Astonishingly, Arab ethnicity issues were of less importance in Khuzestan’s Eastern cities. For example, in both Arab majority cities of Omeedieh and Ramshir (Khalaf Abad), all five elected members of the councils are Arabs; whereas, in the first round, the Arabs were a minority.

In the port city of Mahshahr (Ma’shoor), a 60% Arab city, all five elected city council members are Arabs. In the cities of Hendijan and Port of Imam Khomeini, of the seven elected city council members, one and three are Arabs, respectively. The elections of Sarbandar, in which five Arabs were elected, were voided for alleged election fraud, according to the committee overseeing the results. However, the Arabs have denied these charges.

Finally, it must be said that various elections have an important role in both politicizing the Arabs of Khuzestan, and also increasing their civil and political awareness. The presence of democratic ethnic politics will eventually weaken the independence-seeking tendencies, since people will see that their children have the chance to enter parts of the establishment body, an opportunity that rarely arose in the past 80 years.

Although the city councils have no role or power to restore to the Arabs their ethnic rights, and only operate in the citizenry fields, political participation and tribal rivalries and motives have played a role in bringing people to the polling stations, as I mentioned earlier.

It must be said that most of those who were elected are the children of this Revolution, former members of revolutionary and security foundations, and veterans of the Iran-Iraq war.

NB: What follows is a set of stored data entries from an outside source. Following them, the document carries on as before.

(** * Rummy card game: validators, win-check session and draw phase

    A shallow embedding of [main.py].  Python lists are modelled as Rocq
    lists, Python integers as [Z], exceptions as an error result, and the
    list objects the game mutates in place (the deck, the discard pile, the
    players' hands and the working copy used by the win check) as cells of a
    heap of list objects addressed by references. *)

From Stdlib Require Import ZArith Lia Bool.
From stdpp Require Import base option list sorting gmap strings.

Local Open Scope Z_scope.

(** ** Python primitives *)

(** The exceptions the modelled code can raise. *)
Inductive exn : Set :=
| IndexError
| UnboundLocalError.

Inductive result (A : Type) : Type :=
| Ok (a : A)
| Raise (e : exn).
Arguments Ok {A} a.
Arguments Raise {A} e.

#[global] Instance result_ret : MRet result := fun _ a => Ok a.
#[global] Instance result_bind : MBind result := fun _ _ f m =>
  match m with
  | Ok a => f a
  | Raise e => Raise e
  end.

(** Index normalisation of [l[k]] and [l.pop(k)]: a negative index counts
    from the end; what is still out of range raises [IndexError]. *)
Definition py_norm_index (n : nat) (k : Z) : option nat :=
  let k' := if k <? 0 then k + Z.of_nat n else k in
  if (k' <? 0) || (Z.of_nat n <=? k') then None else Some (Z.to_nat k').

(** [l[k]] *)
Definition py_getitem {A} (l : list A) (k : Z) : result A :=
  match py_norm_index (length l) k with
  | Some i =>
      match l !! i with
      | Some x => Ok x
      | None => Raise IndexError
      end
  | None => Raise IndexError
  end.

(** [l.pop(k)]: the popped element and the list that is left. *)
Definition py_pop {A} (l : list A) (k : Z) : result (A * list A) :=
  match py_norm_index (length l) k with
  | Some i =>
      match l !! i with
      | Some x => Ok (x, delete i l)
      | None => Raise IndexError
      end
  | None => Raise IndexError
  end.

(** [l.sort(key=...)]: Python's sort is stable and ascending; [le x y] is
    [key(x) <= key(y)].  Any stable sort computes the same list; this one
    inserts each element before the first one that is not smaller. *)
Section py_sort.
Context {A : Type} (le : A -> A -> bool).

Fixpoint insert_sorted (x : A) (l : list A) : list A :=
  match l with
  | [] => [x]
  | y :: l' => if le x y then x :: l else y :: insert_sorted x l'
  end.

Definition py_sort (l : list A) : list A := foldr insert_sorted [] l.
End py_sort.

(** [[f(x) for x in l]] where [f] may raise. *)
Fixpoint comprehension {A B} (f : A -> result B) (l : list A) : result (list B) :=
  match l with
  | [] => Ok []
  | x :: l' => y ← f x; ys ← comprehension f l'; Ok (y :: ys)
  end.

(** ** Cards *)

(** [class Card]: suit 0..3 (4 for the Joker), rank 1..13 (14 for the
    Joker). *)
Record Card : Set := mkCard { suit : Z; rank : Z }.

#[global] Instance Card_eq_dec : EqDecision Card.
Proof. solve_decision. Defined.

(** The test both validators make on a card:
    [card.rank == 14 or card.rank == wild_card.rank]. *)
Definition is_wild (wild_card card : Card) : bool :=
  (rank card =? 14) || (rank card =? rank wild_card).
(** * Security Containers / vasum: the containers manager

    A shallow embedding of [server/containers-manager.cpp]: the map of
    containers (zones), foreground selection, start and stop of all
    containers, notifications to the active container, the file move and the
    proxy-call router, together with the properties the specification states
    about them.

    Conventions of the embedding.
    - [std::map<std::string, std::unique_ptr<Container>>] is an association
      list kept in strictly increasing key order, so that iterating the list
      is iterating the map.
    - Every call that leaves the manager (a call on a container object, a
      proxy call on the host connection, a file move, a reply put into the
      [MethodResultBuilder], a warning or error line of the log) is an
      [Event]; a handler yields the list of its events in program order.
      [LOGI] and [LOGD] lines are not recorded.
    - A C++ exception is the outcome [Throw]; dereferencing a null pointer or
      a past-the-end iterator is the outcome [Crash].
    - What the manager gets from code that is not among the sources is part
      of the [World]: whether a call on a container fails, the class of the
      exception of a notification that fails, the files of the host, and the
      paths [boost::filesystem::absolute] computes.  The properties hold
      for every behaviour of these. *)

From Stdlib Require Import List String Ascii ZArith Bool Lia Sorted
  OrderedTypeEx.
Import ListNotations.
Local Open Scope string_scope.
Local Open Scope Z_scope.

Set Implicit Arguments.

(* ===================================================================== *)
(** ** Regular expressions: [boost::regex] and [boost::regex_match] *)
(* ===================================================================== *)

Module Regex.

(** [boost::regex] is an external library; a compiled expression is
    represented by its abstract syntax. *)
Inductive regex : Type :=
| Empty : regex
| Eps : regex
| Chr : ascii -> regex
| Any : regex
| Cat : regex -> regex -> regex
| Alt : regex -> regex -> regex
| Star : regex -> regex.

(** The strings an expression denotes. *)
Inductive matches : regex -> string -> Prop :=
| MEps : matches Eps ""
| MChr : forall c, matches (Chr c) (String c "")
| MAny : forall c, matches Any (String c "")
| MCat : forall r1 r2 s1 s2,
    matches r1 s1 -> matches r2 s2 -> matches (Cat r1 r2) (s1 ++ s2)
| MAltL : forall r1 r2 s, matches r1 s -> matches (Alt r1 r2) s
| MAltR : forall r1 r2 s, matches r2 s -> matches (Alt r1 r2) s
| MStarNil : forall r, matches (Star r) ""
| MStarCons : forall r c s1 s2,
    matches r (String c s1) -> matches (Star r) s2 ->
    matches (Star r) (String c s1 ++ s2).

Fixpoint nullable (r : regex) : bool :=
  match r with
  | Empty => false
  | Eps => true
  | Chr _ => false
  | Any => false
  | Cat r1 r2 => nullable r1 && nullable r2
  | Alt r1 r2 => nullable r1 || nullable r2
  | Star _ => true
  end.

Fixpoint deriv (c : ascii) (r : regex) : regex :=
  match r with
  | Empty => Empty
  | Eps => Empty
  | Chr d => if Ascii.eqb c d then Eps else Empty
  | Any => Eps
  | Cat r1 r2 =>
      if nullable r1 then Alt (Cat (deriv c r1) r2) (deriv c r2)
      else Cat (deriv c r1) r2
  | Alt r1 r2 => Alt (deriv c r1) (deriv c r2)
  | Star r1 => Cat (deriv c r1) (Star r1)
  end.

(** [boost::regex_match(str, e)]: true when the WHOLE of [str] is matched. *)
Fixpoint regex_match (str : string) (e : regex) : bool :=
  match str with
  | EmptyString => nullable e
  | String c rest => regex_match rest (deriv c e)
  end.

(** The literal string [s] as an expression. *)
Fixpoint Lit (s : string) : regex :=
  match s with
  | EmptyString => Eps
  | String c rest => Cat (Chr c) (Lit rest)
  end.

End Regex.

Import Regex.

(* ===================================================================== *)
(** ** Shell-style patterns of the proxy-call rules *)
(* ===================================================================== *)

(** Modelled from the spec: the pattern matcher of [ProxyCallPolicy]
    (proxy-call-policy.cpp is not among the sources).  Patterns are
    shell-style: [*] stands for any run of characters, [?] for one
    character, every other character for itself. *)
Fixpoint globMatch (pattern str : string) : bool :=
  match pattern with
  | EmptyString =>
      match str with EmptyString => true | _ => false end
  | String p rest =>
      if Ascii.eqb p "*"%char then
        (fix star (s : string) : bool :=
           globMatch rest s ||
           match s with
           | EmptyString => false
           | String _ s' => star s'
           end) str
      else
        match str with
        | EmptyString => false
        | String c s' =>
            (Ascii.eqb p "?"%char || Ascii.eqb p c) && globMatch rest s'
        end
  end.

The experiences of the past 50-60 years have proven that only Arab civic foundations, whether political or cultural, are essential to cultural enrichment, democratic growth, and political development among the Arabs of Khuzestan.

In dealing with ethnic issues, the application of violence and suppression will result in hate and distrust. We have witnessed this in Khuzestan’s contemporary history. Violent confrontations with ethnic personalities, such as the one with Mahmood Chehregani in the fifth cycle of the Tabriz election, which eventually led to his emigration overseas, have only bore negative consequences..

The law should protect all of Iran’s children with disregard to ethnicity, language and religion. Thus granting freedom to ethnic parties and organizations was a correct and wise decision by Mr. Khatami’s government. This was a point that I emphasized during my speech in the month of Mehr of this year, before the Ministry of Interior (vizarat-e- keshvar). But this policy must be expanded, consolidated, and supplemented by enforcing the two neglected articles of the constitution, articles 15 and 19.

The momentous historical and absolute victory of the Arab personalities and parties in the city council elections in Ahwaz and other major cities of Khuzestan, demonstrate the weight and importance of the Arabs in the Khuzestan province. Therefore, their votes and political and cultural potency cannot be ignored. The End.